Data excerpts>
>>
Lemma ends_with_skip (pat a s : string) :
  ends_with pat s = true -> ends_with pat (a ++ s) = true.
Proof.
  intros H. induction a as [|x a IH]; [exact H|].
  cbn [append]. now apply ends_with_cons.
Qed.

Lemma count_char_app (c : ascii) (a b : string) :
  count_char c (a ++ b) = count_char c a + count_char c b.
Proof. induction a as [|x a IH]; simpl; [reflexivity | rewrite IH; lia]. Qed.

Lemma prefix_nil (s : string) : prefix "" s = true.
Proof. now destruct s. Qed.

(** A character foreign to the pattern stops every match that has not
    been completed before it. *)
Lemma prefix_sep (c : ascii) (pat x b : string) :
  count_char c pat = 0 -> prefix pat (x ++ String c b) = prefix pat x.
Proof.
  revert x. induction pat as [|a p IH]; intros x Hc.
  - now rewrite !prefix_nil.
  - cbn [count_char] in Hc.
    destruct (Ascii.eqb a c) eqn:Hac; [discriminate|].
    destruct x as [|y x]; cbn [append].
    + rewrite prefix_cons, Hac. reflexivity.
    + rewrite !prefix_cons, IH by exact Hc. reflexivity.
Qed.

Lemma count_sub_sep (c a0 : ascii) (p a b : string) :
  count_char c (String a0 p) = 0 ->
  count_sub (String a0 p) (a ++ String c b) =
  count_sub (String a0 p) a + count_sub (String a0 p) (String c b).
Proof.
  intros Hc. remember (count_sub (String a0 p) (String c b)) as k eqn:Hk.
  induction a as [|y a IH].
  - now subst k.
  - change (String y a ++ String c b) with (String y (a ++ String c b)).
    cbn [count_sub]. rewrite IH.
    change (String y (a ++ String c b)) with (String y a ++ String c b).
    rewrite (prefix_sep c (String a0 p) (String y a) b Hc). lia.
Qed.

Lemma until_skip (c : ascii) (a s : string) :
  count_char c a = 0 ->
  until c (a ++ s) =
  match until c s with
  | Some (u, r) => Some (a ++ u, r)
  | None => None
  end.
Proof.
  induction a as [|x a IH]; intros Hc.
  - cbn [append]. now destruct (until c s) as [[u r]|].
  - cbn [count_char] in Hc. cbn [append until].
    destruct (Ascii.eqb x c); [discriminate|].
    rewrite IH by exact Hc. now destruct (until c s) as [[u r]|].
Qed.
<<
ABOUT THIS EXERCISE> Within the data above, the span starting at the line containing "change (String y (a" and ending at the line containing "match until c s with" is to be retyped exactly, with no other lines.

RESULT FOR THIS EXERCISE>
    change (String y (a ++ String c b)) with (String y a ++ String c b).
    rewrite (prefix_sep c (String a0 p) (String y a) b Hc). lia.
Qed.

Lemma until_skip (c : ascii) (a s : string) :
  count_char c a = 0 ->
  until c (a ++ s) =
  match until c s with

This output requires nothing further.